ASSIGNMENT:
From the entries that follow, reproduce exactly and only the lines from the line with "user s Hperm)." to the line with "queries (emitted r) = [] /\", endpoints included.
BEGIN DATA
(** The course held by the form is none, or one of the courses in state. *)
Definition course_choice_valid (s : State) : Prop :=
  courseId (formData s) = "" \/
  exists course, In course (courses s) /\ Course.id course = courseId (formData s).

(** Typing into the controls one after the other. *)
Fixpoint typing (edits : list (string * string)) (s : State) : State :=
  match edits with
  | [] => s
  | (name, value) :: rest => typing rest (final (handleChange name value s))
  end.

(** ** More test doubles *)
Module Faults.

(** A runtime whose store rejects every request. *)
Definition offline : Runtime := {|
  date_parse := Demo.parse;
  date_iso := Demo.iso;
  now := 1740800000000%Z;
  teaching_assignments := fun _ => Rejected (Error "Failed to fetch");
  courses_table := fun _ => Rejected (Error "Failed to fetch");
  class_sessions := fun _ => Rejected (Error "Failed to fetch")
|}.

(** A runtime whose store answers the second read with an error. *)
Definition broken_catalogue : Runtime := {|
  date_parse := Demo.parse;
  date_iso := Demo.iso;
  now := 1740800000000%Z;
  teaching_assignments := fun _ => Resolved (mkResponse (Some [Assignment.mk "c1"]) None);
  courses_table := fun _ => Resolved (mkResponse None (Some (Error "timeout")));
  class_sessions := Demo.accept
|}.

(** A runtime whose store knows the assignment but not the course. *)
Definition dangling : Runtime := {|
  date_parse := Demo.parse;
  date_iso := Demo.iso;
  now := 1740800000000%Z;
  teaching_assignments := fun _ => Resolved (mkResponse (Some [Assignment.mk "c9"]) None);
  courses_table := fun _ => Resolved (mkResponse (Some []) None);
  class_sessions := Demo.accept
|}.

(** The runtime of [Demo.refusing] five seconds later, the store now
    accepting inserts. *)
Definition later : Runtime := {|
  date_parse := Demo.parse;
  date_iso := Demo.iso;
  now := 1740800005000%Z;
  teaching_assignments := fun _ => Resolved (mkResponse (Some [Assignment.mk "c1"]) None);
  courses_table := fun _ => Resolved (mkResponse (Some [Demo.cse471]) None);
  class_sessions := Demo.accept
|}.

(** The page after it has loaded for a faculty user who then filled the
    form. *)
Definition ready : State :=
  typing [("title", "Intro"); ("startDate", "2025-03-01"); ("startTime", "09:00");
          ("endDate", "2025-03-01"); ("endTime", "10:00")]
         (final (fetchCourses Demo.rt (Some Demo.alice) initial)).

End Faults.

(** * Properties *)

Lemma truthy_false_iff (s : string) : truthy s = false <-> s = "".
Proof.
  unfold truthy. rewrite negb_false_iff. apply String.eqb_eq.
Qed.

Lemma truthy_true_iff (s : string) : truthy s = true <-> s <> "".
Proof.
  unfold truthy. rewrite negb_true_iff. apply String.eqb_neq.
Qed.

Lemma missing_required_true_iff (f : FormData) :
  missing_required f = true <->
  courseId f = "" \/ title f = "" \/ startDate f = "" \/
  startTime f = "" \/ endDate f = "" \/ endTime f = "".
Proof.
  unfold missing_required.
  rewrite !orb_true_iff, !negb_true_iff, !truthy_false_iff. tauto.
Qed.

Lemma missing_required_false_iff (f : FormData) :
  missing_required f = false <->
  courseId f <> "" /\ title f <> "" /\ startDate f <> "" /\
  startTime f <> "" /\ endDate f <> "" /\ endTime f <> "".
Proof.
  unfold missing_required.
  rewrite !orb_false_iff, !negb_false_iff, !truthy_true_iff. tauto.
Qed.

Lemma not_faculty_false (user : option User.t) :
  not_faculty user = false <->
  exists u, user = Some u /\ User.role u = "faculty".
Proof.
  destruct user as [u|]; simpl.
  - rewrite negb_false_iff, String.eqb_eq. split.
    + intros H. now exists u.
    + now intros (u' & [= <-] & H).
  - split; [discriminate | now intros (? & [=] & _)].
Qed.

Lemma faculty_permitted (u : User.t) :
  User.role u = "faculty" -> not_faculty (Some u) = false.
Proof.
  intros H. simpl. rewrite H. reflexivity.
Qed.

Lemma Demo_parses_back (t : Z) :
  date_parse Demo.rt (date_iso Demo.rt t) = Some t.
Proof.
  simpl. unfold Demo.parse, Demo.iso.
  rewrite NilEmpty.isi. now rewrite DecimalZ.of_to.
Qed.

(** Unfolds the monadic operations in the goal as far as the control flow is
    determined. *)
Ltac run :=
  cbv beta iota zeta delta
    [handleSubmit fetchCourses function try_finally try_catch bind when
     ret return_ throw emit get put await toISOString
     setCourses setLoading setSubmitting setMessage setFormData
     preventDefault console_error setTimeout];
  cbn [completion final emitted courses loading submitting message formData
       data error
       fst snd app].

Section Submit.

Variable rt : Runtime.

(** The run of [handleSubmit] that stops at the permission check. *)
Lemma denied (user : option User.t) (s : State) :
  not_faculty user = true ->
  handleSubmit rt user s =
  let m := {| text := "You don't have permission to perform this action";
              type := "error" |} in
  mkResult (Normal tt)
           (mkState (courses s) (loading s) (submitting s) m (formData s))
           [EvPreventDefault; EvSetMessage m].
Proof.
  intros H. destruct user as [u|]; run; [rewrite H|]; run; reflexivity.
Qed.

Lemma validated_order (user : option User.t) (s : State) (u : User.t) (ts te : Z) :
  date_parse rt (date_iso rt ts) = Some ts ->
  date_parse rt (date_iso rt te) = Some te ->
  validated rt user s u ts te <->
  user = Some u /\ User.role u = "faculty" /\
  missing_required (formData s) = false /\
  date_parse rt (start_input (formData s)) = Some ts /\
  date_parse rt (end_input (formData s)) = Some te /\
  (ts < te)%Z.
Proof.
  intros Hts Hte. unfold validated. rewrite Hts, Hte. simpl.
  rewrite Z.leb_gt. tauto.
Qed.

(** Brings the run of a validated submission to the point where the store
    replies. *)
Ltac to_reply V :=
  let Hrole := fresh "Hrole" in
  let Hreq := fresh "Hreq" in
  let Hs := fresh "Hs" in
  let He := fresh "He" in
  let Hord := fresh "Hord" in
  destruct V as (-> & Hrole & Hreq & Hs & He & Hord);
  unfold start_input, end_input in Hs, He;
  run; rewrite (faculty_permitted _ Hrole); run;
  rewrite Hreq; run; rewrite Hs, He; run; rewrite Hord; run.

(** The run in which the store returns at least one row and no error. *)
Lemma accepted (user : option User.t) (s : State) (u : User.t) (ts te : Z)
    (x : Session.t) (xs : list Session.t) :
  validated rt user s u ts te ->
  class_sessions rt (sent rt u s ts te) = Resolved (mkResponse (Some (x :: xs)) None) ->
  handleSubmit rt user s =
  mkResult (Normal tt)
    (mkState (courses s) (loading s) false success_message (reset_form (formData s)))
    (prologue (sent rt u s ts te) ++
     [EvSetMessage success_message;
      EvSetFormData (reset_form (formData s));
      EvSetTimeout (router_push "/dashboard/faculty/classes") 2000;
      EvSetSubmitting false]).
Proof.
  intros V Hreply. unfold sent in Hreply. to_reply V.
  rewrite Hreply. run. reflexivity.
Qed.

(** The run in which the insert fails or returns no rows. *)
Lemma rejected (user : option User.t) (s : State) (u : User.t) (ts te : Z) :
  validated rt user s u ts te ->
  refused (class_sessions rt (sent rt u s ts te)) ->
  handleSubmit rt user s =
  let reply := class_sessions rt (sent rt u s ts te) in
  mkResult (Normal tt)
    (mkState (courses s) (loading s) false
             (failure_message (failure_reason reply)) (formData s))
    (prologue (sent rt u s ts te) ++ failure_log reply ++
     [EvSetMessage (failure_message (failure_reason reply));
      EvSetSubmitting false]).
Proof.
  intros V Hreply. unfold sent in *. to_reply V.
  destruct (class_sessions rt _) as [[d [e|]]|e]; run.
  - reflexivity.
  - destruct Hreply as [C|Hno]; [now elim C|].
    unfold data in Hno. rewrite Hno. run. reflexivity.
  - unfold failure_message, failure_reason.
    destruct (or_else (JsError.message e) "Unknown error"); reflexivity.
Qed.

(** A query appears in the run only for a validated submission, and it is
    the insert of the row built from it. *)
Lemma query_sent (user : option User.t) (s : State) (q : Query) :
  In q (queries (emitted (handleSubmit rt user s))) ->
  exists u ts te, validated rt user s u ts te /\ q = sent rt u s ts te.
Proof.
  unfold validated, sent, start_input, end_input.
  destruct (not_faculty user) eqn:Hperm.
  { rewrite (denied user s Hperm). simpl. tauto. }
  apply not_faculty_false in Hperm. destruct Hperm as (u & -> & Hrole).
  run. rewrite (faculty_permitted _ Hrole). run.
  destruct (missing_required (formData s)) eqn:Hreq; run; [simpl; tauto|].
  destruct (date_parse rt (startDate _ ++ _)) as [ts|] eqn:Hs; run; [|simpl; tauto].
  destruct (date_parse rt (endDate _ ++ _)) as [te|] eqn:He; run; [|simpl; tauto].
  destruct (date_le _ _) eqn:Hord; run; [simpl; tauto|].
  intros Hin. exists u, ts, te. repeat split; auto.
  destruct (class_sessions rt _) as [[d [e|]]|e]; run; simpl in Hin;
    try (destruct Hin as [<-|[]]; reflexivity).
  destruct (no_rows d); run; simpl in Hin; destruct Hin as [<-|[]]; reflexivity.
Qed.

(** C3: without a user, or with a user whose role is not "faculty",
    [handleSubmit] sets the message "You don't have permission to perform this
    action" and returns: no query is sent and the form data is untouched. *)
Theorem handleSubmit_without_permission (user : option User.t) (s : State) :
  not_faculty user = true ->
  let r := handleSubmit rt user s in
  completion r = Normal tt /\
  emitted r = [EvPreventDefault;
               EvSetMessage {| text := "You don't have permission to perform this action";
                               type := "error" |}] /\
  message (final r) = {| text := "You don't have permission to perform this action";
                         type := "error" |} /\
  queries (emitted r) = [] /\
  formData (final r) = formData s /\
  submitting (final r) = submitting s.
Proof.
  intros H. cbv zeta. rewrite (denied user s H). simpl. auto 10.
Qed.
END DATA
SOLUTION TO THE EXERCISE:
  { rewrite (denied user s Hperm). simpl. tauto. }
  apply not_faculty_false in Hperm. destruct Hperm as (u & -> & Hrole).
  run. rewrite (faculty_permitted _ Hrole). run.
  destruct (missing_required (formData s)) eqn:Hreq; run; [simpl; tauto|].
  destruct (date_parse rt (startDate _ ++ _)) as [ts|] eqn:Hs; run; [|simpl; tauto].
  destruct (date_parse rt (endDate _ ++ _)) as [te|] eqn:He; run; [|simpl; tauto].
  destruct (date_le _ _) eqn:Hord; run; [simpl; tauto|].
  intros Hin. exists u, ts, te. repeat split; auto.
  destruct (class_sessions rt _) as [[d [e|]]|e]; run; simpl in Hin;
    try (destruct Hin as [<-|[]]; reflexivity).
  destruct (no_rows d); run; simpl in Hin; destruct Hin as [<-|[]]; reflexivity.
Qed.

(** C3: without a user, or with a user whose role is not "faculty",
    [handleSubmit] sets the message "You don't have permission to perform this
    action" and returns: no query is sent and the form data is untouched. *)
Theorem handleSubmit_without_permission (user : option User.t) (s : State) :
  not_faculty user = true ->
  let r := handleSubmit rt user s in
  completion r = Normal tt /\
  emitted r = [EvPreventDefault;
               EvSetMessage {| text := "You don't have permission to perform this action";
                               type := "error" |}] /\
  message (final r) = {| text := "You don't have permission to perform this action";
                         type := "error" |} /\
  queries (emitted r) = [] /\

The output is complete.